You can provision up to 3TB storage and 30,000 IOPS per database instance. For a workload with 50% writes and 50% reads running on an m2.4xlarge instance, you can realize up to 25,000 IOPS for Oracle and 12,500 IOPS for MySQL. However, by provisioning up to 30,000 IOPS, you may be able to achieve lower latency and higher throughput. Your actual realized IOPS may vary from the amount you provisioned based on your database workload, instance type, and database engine choice. Refer to the Factors That Affect Realized IOPS section of the Amazon RDS User Guide to learn more.
You can convert from standard storage to Provisioned IOPS storage and get consistent throughput and low I/O latencies. You will encounter a short availability impact when doing so. You can independently scale IOPS (in increments of 1000) and storage on-the-fly with zero downtime. The ratio of IOPS provisioned to the storage requested (in GB) should be between 3 and 10. For example, for a database instance with 1000 GB of storage, you can provision from 3,000 to 10,000 IOPS. You can scale the IOPS up or down depending on factors such as seasonal variability of traffic to your applications.
AWS RDS Provision IOPS
I have had some perspective on this in the last few months & I believe these items to watch will address all the concerns above:
1) The comment from @Ross on the original posting is the key. T2 instances, no matter what scale and no matter whether they are EC2 or RDS, will stop performing when their CPU credits run out as the peak CPU demands continue.
2) The failure mode of a CMS web server we have seen most often is shown exactly by this condition: the CloudWatch graph dives towards zero when the CPU percentage needed by httpd
processes exceeds the CPU percentage assigned to that instance type (see doc link below).
3) The quick solution for a T2 instance that has exhausted CPU credits is to shut down, upgrade the instance type, and start up the instance again, which takes about 3-4 minutes. The most vital description of the capacities of different instance types is here: http://docs.aws.amazon.com/AWSEC2/latest/UserGuide/t2-instances.html
4) Any production web server on AWS must have an Elastic IP address assigned in advance for this reason: if not, and the instance is rescaled, the IP address will change, leaving the web server inaccessible far beyond what would otherwise only be 3-4 minutes of downtime.
5) The only way to acquire more CPU credits is to upgrade the machine type. The amount of credits each T2 instance size can hold is described in the doc link above: it is always equal to the CPU work that instance type would do in 24 hours.
6) The machine can be returned to its original scale during a bit of scheduled downtime (again, 3-4 minutes) after peak performance demands die down.

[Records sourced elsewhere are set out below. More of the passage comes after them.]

Lemma wp_dup2_into w pc fc q f from to_ flags (Q : Z → fs_world → Prop) :
  w_task_files w !! current = Some pc → w_tables w !! pc = Some fc → wf_files fc →
  w_tables w !! q = Some f → wf_files f → 0 ≤ from → 0 ≤ to_ →
  (∀ r w' v evs, dup_spec fc f q from to_ flags r v evs → updated w q f w' v evs → Q r w') →
  wp (dup2_into q from to_ flags) Q w.
Proof using Hspec Hok.
  intros Ht Hpc Hwfc Hq Hwf Hfrom Hto HQ.
  assert (∀ err f1 w1, upd w q f1 [] w1 → wf_files f1 → same_fds f f1 →
    (0 ≤ err → to_ < max_fds (fdt f1)) →
    (err < 0 → max_fds (fdt f) ≤ to_ ∧ (err = - EMFILE ∧ sysctl_nr_open ≤ to_ ∨ err = - ENOMEM)) →
    wp (file ← fcheck from;
        match file with
        | None => mret (- EBADF)
        | Some file =>
            if err <? 0 then mret (if err =? - EMFILE then - EBADF else err)
            else do_dup2 q file to_ flags
        end) Q w1) as Hrest.
  { intros err f1 w1 Hu Hwf1 Hsame Hge Hlt.
    pose proof (updated_same _ _ _ _ _ Hu Hwf1 Hsame) as Hup.
    assert (∃ f2, w_tables w1 !! pc = Some f2 ∧ wf_files f2 ∧ ∀ i, fd_view f2 i = fd_view fc i)
      as (f2 & Hf2 & Hwf2 & Hv2).
    { destruct (decide (pc = q)) as [->|Hne].
      - exists f1. split_and!; [by eapply upd_lookup|done|]. simplify_eq. apply Hsame.
      - exists fc. rewrite (upd_other _ _ _ _ _ _ Hu Hne). done. }
    wp_step. eapply (wp_fcheck _ pc f2); [by rewrite (upd_tasks _ _ _ _ _ Hu)|done..| |].
    - intros Hno. wp_step. eapply HQ; [|done]. apply dup_not_open. intros g b.
      rewrite <- Hv2. apply Hno.
    - intros file b Hv. rewrite Hv2 in Hv. destruct (Z.ltb_spec err 0).
      + destruct (Hlt ltac:(lia)) as [Hmax [[-> Hs]| -> ]]; wp_step; (eapply HQ; [|done]).
        * by apply dup_above_limit.
        * by apply dup_no_memory.
      + eapply (wp_do_dup2 _ q f1); [by eapply upd_lookup|done|lia| |].
        * intros c Hc. eapply HQ; [|done]. apply (dup_busy _ _ _ _ _ _ c).
          by rewrite <- (same_view _ _ Hsame).
        * intros f' w' Hnr [S1 S2 S3 S4] Hu'. rewrite (same_view _ _ Hsame) in Hu'.
          eapply HQ; [eapply dup_done; [done| |intros i; reflexivity]|].
          { intros c. rewrite <- (same_view _ _ Hsame). apply Hnr. }
          exists f'. split_and!; [exact (upd_trans _ _ _ _ _ _ _ _ Hu Hu')|done| |].
          { rewrite S3. apply Hsame. }
          intros i. rewrite S4. case_decide; [done|]. apply Hsame. }
  unfold dup2_into. wp_step. apply (wp_expand_files _ q f); [done|done|done|..].
  - intros Hlt. apply (Hrest 0 f); [by apply upd_id|done|done|done|lia].
  - intros r w' Hmax Hu Hr. apply (Hrest r f); [done|done|done|unfold EMFILE, ENOMEM in *; lia|].
    intros _. split; [done|]. destruct Hr as [[-> ?]|[-> _]]; auto.
  - intros f' w' Hb Hu Hwf' Hm Hsame. apply (Hrest 1 f'); [done|done|done|done|lia].
Qed.

End facts.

7) I/O activity hasn't caused any performance degradation for our web server in any peak periods so far. The amount of IOPS is determined strictly by EBS volume size. Both the exact meaning of IOPS, and that relationship, are described here: http://docs.aws.amazon.com/AWSEC2/latest/UserGuide/ebs-io-characteristics.html
8) Neither of the Cloud Watch metrics Freeable Memory nor DB Connections were of any use anticipating or correcting performance problems in a web server intensive environment.
Best Answer
Ah, Amazon Web Services. One of the biggest moneysinks available. Very good, but not always cheap. Actually, almost never cheap, and always difficult to estimate expenses.
An IO request is a disk-operation. Be that a read, or a write, you're basically being charged with how much data you're getting off their system. It's insane.
You can estimate the IO Requests you're making, by looking at iostat.
800,000,000 IOrequests in 7 days.. That's ~=1300 IOPS . Wow. That's some wickedfast performance.
If you really want to reduce what this is costing you, it might be time to look at whether RDS is really the best fit for your application and project budget.
If you've only got 6k hits a day, you might do better on cost and performance with a dedicated server (preferably 2 of em, one for DB, one for web services). It's actually a bit more difficult to make that call as you've not said too much more about your application.